- [GIVEN ENTRIES]
(** [x << s], [x >> s], [x | y], [x & y] and [~x]: the operands are
    converted with [ToInt32] and the shift count is taken modulo 32. *)
Definition js_shl (x s : Z) : Z := ToInt32 (Z.shiftl (ToInt32 x) (s mod 32)).
Definition js_sar (x s : Z) : Z := Z.shiftr (ToInt32 x) (s mod 32).
Definition js_or (x y : Z) : Z := Z.lor (ToInt32 x) (ToInt32 y).
Definition js_and (x y : Z) : Z := Z.land (ToInt32 x) (ToInt32 y).
Definition js_not (x : Z) : Z := Z.lnot (ToInt32 x).

(** The value of [encoded.charAt(index).charCodeAt(0) - 63]: an integer,
    or [NaN] ([None]) when [index] is past the end of the string, where
    [charAt] gives the empty string. *)
Definition char_minus_63 (encoded : jsstring) (index : nat) : option Z :=
  (λ c, c - 63) <$> encoded !! index.

(** [ToInt32] of an integer or [NaN]. *)
Definition int32_of (b : option Z) : Z := default 0 b.

(** [b >= 0x20]; a comparison with [NaN] is false. *)
Definition ge_0x20 (b : option Z) : bool :=
  match b with
  | Some z => 32 <=? z
  | None => false
  end.

(** [(result & 1) != 0 ? ~(result >> 1) : (result >> 1)] *)
Definition delta_of (result : Z) : Z :=
  if negb (js_and result 1 =? 0) then js_not (js_sar result 1)
  else js_sar result 1.

(** The number that holds an integer. *)
Definition number_of_Z (z : Z) : number :=
  if z <? 0 then PrimFloat.opp (PrimFloat.of_uint63 (Uint63.of_Z (- z)))
  else PrimFloat.of_uint63 (Uint63.of_Z z).

(** The [do ... while (b >= 0x20)] loop (lines 79-83 and 89-93); it
    answers the new [index] and [result].  [fuel] bounds the number of
    iterations; [None] means that the bound was reached. *)
Fixpoint do_while (fuel : nat) (encoded : jsstring) (index : nat)
    (shift result : Z) : option (nat * Z) :=
  match fuel with
  | O => None
  | S fuel' =>
      let b := char_minus_63 encoded index in
      let index := S index in
      let result := js_or result (js_shl (js_and (int32_of b) 31) shift) in
      let shift := shift + 5 in
      if ge_0x20 b then do_while fuel' encoded index shift result
      else Some (index, result)
  end.

(** The [while (index < len)] loop (lines 77-98). *)
Fixpoint while_loop (fuel : nat) (encoded : jsstring) (len index : nat)
    (lat lng : number) (points : list Marker) : option (list Marker) :=
  match fuel with
  | O => None
  | S fuel' =>
      if bool_decide (index < len)%nat then
        '(index, result) ← do_while fuel encoded index 0 0;
        let dlat := delta_of result in
        let lat := (lat + number_of_Z dlat)%float in
        '(index, result) ← do_while fuel encoded index 0 0;
        let dlng := delta_of result in
        let lng := (lng + number_of_Z dlng)%float in
        while_loop fuel' encoded len index lat lng
          (points ++ [mkMarker (lat / 1e5)%float (lng / 1e5)%float])
      else Some points
  end.

(** The [for (let step of t)] loop (lines 73-99). *)
Fixpoint for_of (fuel : nat) (t : list Step) (points : list Marker)
    : option (list Marker) :=
  match t with
  | [] => Some points
  | step :: t' =>
      let encoded := Polyline.points step.(polyline) in
      points ← while_loop fuel encoded (length encoded) 0 0%float 0%float
                 points;
      for_of fuel t' points
  end.

Definition decode_fuel (fuel : nat) (t : list Step)
    : option (list Marker) :=
  for_of fuel t [].

(** The number of characters of the records. *)
Definition total_length (t : list Step) : nat :=
  foldr (λ step n, (length (Polyline.points step.(polyline)) + n)%nat)
    0%nat t.

(** A number of iterations that no loop of [decode] exceeds on [t]. *)
Definition decode_bound (t : list Step) : nat := S (total_length t).

(** [decode]; the default is never used: the loops end within the bound,
    as shown below. *)
Definition decode (t : list Step) : list Marker :=
  default [] (decode_fuel (decode_bound t) t).
End Decode.

(** ** The encoded polyline format, as the specification words it

    These definitions follow the description of the format and not the
    loops above; [decode] is compared with them below. *)

Module PolylineFormat.
Local Open Scope Z_scope.

(** A character's code point minus 63 is a 6-bit chunk. *)
Definition chunk (c : Z) : Z := c - 63.

(** The low 5 bits are data, bit 5 is the continuation flag. *)
Definition data (k : Z) : Z := Z.land k 31.
Definition continues (k : Z) : bool := Z.testbit k 5.

(** The chunks are cut into runs, each closed by the first chunk whose
    continuation flag is clear; the second component keeps the chunks
    after the last closed run. *)
Fixpoint runs (chunks : list Z) : list (list Z) * list Z :=
  match chunks with
  | [] => ([], [])
  | k :: rest =>
      let '(rs, open) := runs rest in
      if continues k then
        match rs with
        | r :: rs' => ((k :: r) :: rs', open)
        | [] => ([], k :: open)
        end
      else ([k] :: rs, open)
  end.

(** A run accumulates little-endian, 5 bits per chunk. *)
Fixpoint accumulate (run : list Z) : Z :=
  match run with
  | [] => 0
  | k :: run' => data k + 32 * accumulate run'
  end.

(** [value = (result & 1) ? ~(result >> 1) : (result >> 1)] *)
Definition zigzag (result : Z) : Z :=
  if Z.testbit result 0 then Z.lnot (Z.shiftr result 1)
  else Z.shiftr result 1.
(** * fast-db-searcher: the NL2SQL pipeline and the batch route classifier

    A shallow embedding of [nl2sql_converter.py], [router.py],
    [utils/helper.py] and [utils/prompt.py].

    The two scripts are glue around three outside parties: the sqlite3
    driver, a hosted chat model and the semantic router.  Each of them is
    an oracle over an abstract state of the outside world; the scripts
    themselves are written in a small exception-and-state monad that keeps
    a trace of what was done to the outside world, which is what the
    properties below talk about. *)

From Stdlib Require Import String Ascii List ZArith Lia Bool Arith.
From Stdlib Require Import DecimalString DecimalZ DecimalPos DecimalFacts Decimal.
From Stdlib Require Import NArith SpecFloat.
Import ListNotations.
Local Open Scope list_scope.
Local Open Scope string_scope.

Set Implicit Arguments.
Set Warnings "-register-all".

(** ** Python exceptions

    Only the class of an exception matters to the [except] clauses of the
    sources: [sqlite3.Error], [json.JSONDecodeError], and the catch-all
    [Exception].  [BaseExceptionOnly] stands for [KeyboardInterrupt],
    [SystemExit] and the like, which [except Exception] lets through. *)

Inductive exn : Type :=
| SqliteError (msg : string)
| JSONDecodeError
| KeyError (key : string)
| TypeError
| IndexError
| ValueError
| NameError (name : string)
| FileNotFoundError (path : string)
| OtherException (name : string)
| BaseExceptionOnly (name : string).

Definition is_sqlite_error (e : exn) : bool :=
  match e with SqliteError _ => true | _ => false end.

Definition is_json_decode_error (e : exn) : bool :=
  match e with JSONDecodeError => true | _ => false end.

Definition is_Exception (e : exn) : bool :=
  match e with BaseExceptionOnly _ => false | _ => true end.

Inductive outcome (A : Type) : Type :=
| Ok (a : A)
| Raise (e : exn).

Arguments Ok {A} a.
Arguments Raise {A} e.

Definition is_ok {A} (r : outcome A) : bool :=
  match r with Ok _ => true | Raise _ => false end.

Definition outcome_map {A B} (f : A -> B) (r : outcome A) : outcome B :=
  match r with Ok a => Ok (f a) | Raise e => Raise e end.

(** ** Strings *)

Definition nl : string := String (ascii_of_nat 10) EmptyString.
Definition dq : string := String (ascii_of_nat 34) EmptyString.

(** [needle] occurs literally inside [hay]. *)
Definition occurs_in (needle hay : string) : Prop :=
  exists pre post, hay = pre ++ needle ++ post.

Fixpoint lookup {V : Type} (k : string) (kvs : list (string * V)) : option V :=
  match kvs with
  | [] => None
  | (k', v) :: rest => if String.eqb k k' then Some v else lookup k rest
  end.

(** A Python [str] is held as the bytes of its UTF-8 encoding, so that the
    texts written in this file are what they look like.  The encoding is
    taken in its generalised form, in which a surrogate code point has the
    three bytes its value gives: a [str] may hold surrogates on their
    own.  Equal strings have equal bytes, the bytes of a concatenation are
    the concatenation of the bytes, and one text occurs inside another
    exactly when its bytes do. *)

Module Utf8.

Local Open Scope N_scope.

Definition byte (n : N) : ascii := ascii_of_N n.

(** The bytes of one code point. *)
Definition encode (cp : N) : list ascii :=
  if cp <? 128 then [byte cp]
  else if cp <? 2048 then [byte (192 + cp / 64); byte (128 + cp mod 64)]
  else if cp <? 65536 then
    [byte (224 + cp / 4096); byte (128 + (cp / 64) mod 64);
     byte (128 + cp mod 64)]
  else
    [byte (240 + cp / 262144); byte (128 + (cp / 4096) mod 64);
     byte (128 + (cp / 64) mod 64); byte (128 + cp mod 64)].

(** The six bits a continuation byte carries. *)
Definition continuation (c : ascii) : option N :=
  let n := N_of_ascii c in
  if (128 <=? n) && (n <? 192) then Some (n - 128) else None.
Lemma match_density_not_at (c : ascii) (s : string) :
  Ascii.eqb c "@" = false -> match_density (String c s) = None.
Proof. intros Hc. destruct s as [|d s]; [reflexivity|]. cbn [match_density]. rewrite Hc. reflexivity. Qed.

Lemma is_digit_not_at (c : ascii) : is_digit c = true -> Ascii.eqb c "@" = false.
Proof. destruct (Ascii.eqb_spec c "@") as [->|]; [discriminate|reflexivity]. Qed.

Lemma re_sub_density_keep (c : ascii) (s : string) :
  Ascii.eqb c "@" = false ->
  re_sub_density (String c s) = String c (re_sub_density s).
Proof. intros Hc. rewrite re_sub_density_eq, match_density_not_at by assumption. reflexivity. Qed.

Lemma digits_then_x_re_sub (s : string) :
  head_is_at (skip_digits s) = false ->
  digits_then_x s = None -> digits_then_x (re_sub_density s) = None.
Proof.
  induction s as [|e t IH]; [reflexivity|].
  cbn [skip_digits digits_then_x]. destruct (is_digit e) eqn:Ed.
  - intros Hh Hn. rewrite re_sub_density_keep by (apply is_digit_not_at, Ed).
    cbn [digits_then_x]. rewrite Ed. apply IH; assumption.
  - cbn [head_is_at]. intros He Hx. rewrite re_sub_density_keep by assumption.
    cbn [digits_then_x]. rewrite Ed.
    destruct (Ascii.eqb e "x"); [discriminate|reflexivity].
Qed.

Lemma match_density_re_sub (c : ascii) (s : string) :
  at_run_at (String c s) = false ->
  match_density (String c s) = None ->
  match_density (String c (re_sub_density s)) = None.
Proof.
  destruct (Ascii.eqb c "@") eqn:Ec; [|intros; apply match_density_not_at, Ec].
  cbn [at_run_at]. rewrite Ec. cbn [andb].
  destruct s as [|d t]; [reflexivity|].
  cbn [skip_digits match_density]. rewrite Ec. cbn [andb].
  destruct (is_digit d) eqn:Ed.
  - intros Hh Hn. rewrite re_sub_density_keep by (apply is_digit_not_at, Ed).
    cbn [match_density]. rewrite ?Ec, Ed. cbn [andb].
    apply digits_then_x_re_sub; assumption.
  - cbn [head_is_at]. intros Hd _. rewrite re_sub_density_keep by assumption.
    cbn [match_density]. rewrite Ed, ?andb_false_r. reflexivity.
Qed.

Lemma digits_then_x_at_chain (s r : string) :
  digits_then_x s = Some r -> at_chain s = false -> at_chain r = false.
Proof.
  induction s as [|e t IH]; [discriminate|].
  cbn [digits_then_x at_chain]. intros Hm Hc. apply orb_false_iff in Hc as [_ Hc].
  destruct (is_digit e); [apply IH; assumption|].
  destruct (Ascii.eqb e "x"); [|discriminate]. injection Hm as <-. exact Hc.
Qed.

Lemma match_density_at_chain (s r : string) :
  match_density s = Some r -> at_chain s = false -> at_chain r = false.
Proof.
  destruct s as [|c [|d t]]; try discriminate.
  cbn [match_density]. destruct (Ascii.eqb c "@" && is_digit d); [|discriminate].
  intros Hm Hc. cbn [at_chain] in Hc.
  apply orb_false_iff in Hc as [_ Hc]. apply orb_false_iff in Hc as [_ Hc].
  eapply digits_then_x_at_chain; eassumption.
Qed.

Lemma re_sub_density_no_match (s : string) :
  at_chain s = false -> has_match (re_sub_density s) = false.
Proof.
  induction s as [|c s rest Hm IH|c s Hm IH] using scan_ind; intros Hc.
  - reflexivity.
  - rewrite re_sub_density_eq, Hm. apply IH. eapply match_density_at_chain; eassumption.
  - rewrite re_sub_density_eq, Hm. cbn [has_match at_chain] in *.
    apply orb_false_iff in Hc as [Hr Hc].
    rewrite (match_density_re_sub c s Hr Hm). cbn [orb]. apply IH, Hc.
Qed.

(** * Facts about paths *)

Lemma append_assoc (a b c : string) : (a ++ b) ++ c = a ++ (b ++ c).
Proof.
  induction a as [|x a IH]; [reflexivity|].
  change ((String x a ++ b) ++ c) with (String x ((a ++ b) ++ c)).
  rewrite IH. reflexivity.
Qed.

Lemma has_slash_app (a b : string) : has_slash (a ++ b) = has_slash a || has_slash b.
Proof.
  induction a as [|c a IH]; [reflexivity|].
  change (String c a ++ b) with (String c (a ++ b)).
  cbn [has_slash]. rewrite IH, orb_assoc. reflexivity.
Qed.

Lemma has_slash_basename (p : string) : has_slash (basename p) = false.
Proof.
  induction p as [|c p IH]; [reflexivity|].
  cbn [basename]. destruct (has_slash p) eqn:Hp; [exact IH|].
  destruct (Ascii.eqb c "/") eqn:Hc; [exact Hp|].
  cbn [has_slash]. rewrite Hc, Hp. reflexivity.
Qed.

Lemma has_slash_digits_then_x (s r : string) :
  digits_then_x s = Some r -> has_slash s = false -> has_slash r = false.
Proof.
  induction s as [|c s IH]; [discriminate|].
  cbn [digits_then_x has_slash]. intros Hm Hs. apply orb_false_iff in Hs as [_ Hs].
  destruct (is_digit c); [apply IH; assumption|].
  destruct (Ascii.eqb c "x"); [|discriminate]. injection Hm as <-. exact Hs.
Qed.

Lemma has_slash_match_density (s r : string) :
  match_density s = Some r -> has_slash s = false -> has_slash r = false.
Proof.
  destruct s as [|c [|d s]]; try discriminate. cbn [match_density].
  destruct (Ascii.eqb c "@" && is_digit d); [|discriminate].
  intros Hm Hs. cbn [has_slash] in Hs.
  apply orb_false_iff in Hs as [_ Hs]. apply orb_false_iff in Hs as [_ Hs].
  eapply has_slash_digits_then_x; eassumption.
Qed.

Lemma has_slash_re_sub_density (s : string) :
  has_slash s = false -> has_slash (re_sub_density s) = false.
Proof.
  induction s as [|c s rest Hm IH|c s Hm IH] using scan_ind; intros Hs.
  - reflexivity.
  - rewrite re_sub_density_eq, Hm. apply IH. eapply has_slash_match_density; eassumption.
  - rewrite re_sub_density_eq, Hm. cbn [has_slash] in *.
    apply orb_false_iff in Hs as [Hc Hs]. rewrite Hc, IH by assumption. reflexivity.
Qed.

Lemma has_slash_str_replace (s : string) :
  has_slash (str_replace "-" "_" s) = has_slash s.
Proof.
  induction s as [|c s IH]; [reflexivity|].
  rewrite str_replace_cons. cbn [has_slash]. rewrite IH. f_equal.
  unfold hyphen_to_underscore. destruct (Ascii.eqb_spec c "-") as [->|]; reflexivity.
Qed.

(** The normalised base name is one path component. *)
Lemma has_slash_normalize_basename (file_path : string) :
  has_slash (normalize_file_name (basename file_path)) = false.
Proof.
  unfold normalize_file_name. rewrite has_slash_str_replace.
  apply has_slash_re_sub_density, has_slash_basename.
Qed.

Lemma startswith_no_slash (p : string) : has_slash p = false -> startswith_slash p = false.
Proof.
  destruct p as [|c p]; [reflexivity|]. cbn [has_slash startswith_slash].
  intros H. apply orb_false_iff in H as [H _]. exact H.
Qed.

Lemma endswith_slash_app (a b : string) :
  b <> EmptyString -> endswith_slash (a ++ b) = endswith_slash b.
Proof.
  intros Hb. induction a as [|c a IH]; [reflexivity|].
  change (String c a ++ b) with (String c (a ++ b)).
  cbn [endswith_slash]. destruct (a ++ b) eqn:E; [|exact IH].
  destruct a; [|discriminate]. destruct b; [congruence|discriminate].
Qed.

Lemma head_part_no_slash (p : string) : has_slash p = false -> head_part p = EmptyString.
Proof. destruct p as [|c p]; [reflexivity|]. cbn [head_part]. intros ->. reflexivity. Qed.

Lemma head_part_app_slash (d b : string) :
  has_slash b = false -> head_part (d ++ String "/" b) = d ++ String "/" EmptyString.
Proof.
  intros Hb. induction d as [|c d IH].
  - change ("" ++ String "/" b) with (String "/" b). cbn [head_part has_slash Ascii.eqb Bool.eqb orb].
    rewrite head_part_no_slash by assumption. reflexivity.
  - change (String c d ++ String "/" b) with (String c (d ++ String "/" b)).
    cbn [head_part]. change (String c (d ++ String "/" b)) with (String c d ++ String "/" b).
    rewrite has_slash_app. cbn [has_slash Ascii.eqb Bool.eqb orb].
    rewrite orb_true_r, IH. reflexivity.
Qed.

- [WORK REQUIRED] Find the line with "[] => Some points" in the material above. Reproduce it and each line after it up to and including the line with "foldr (λ step".

- [SOLUTION TO THE PROBLEM]
  | [] => Some points
  | step :: t' =>
      let encoded := Polyline.points step.(polyline) in
      points ← while_loop fuel encoded (length encoded) 0 0%float 0%float
                 points;
      for_of fuel t' points
  end.

Definition decode_fuel (fuel : nat) (t : list Step)
    : option (list Marker) :=
  for_of fuel t [].

(** The number of characters of the records. *)
Definition total_length (t : list Step) : nat :=
  foldr (λ step n, (length (Polyline.points step.(polyline)) + n)%nat)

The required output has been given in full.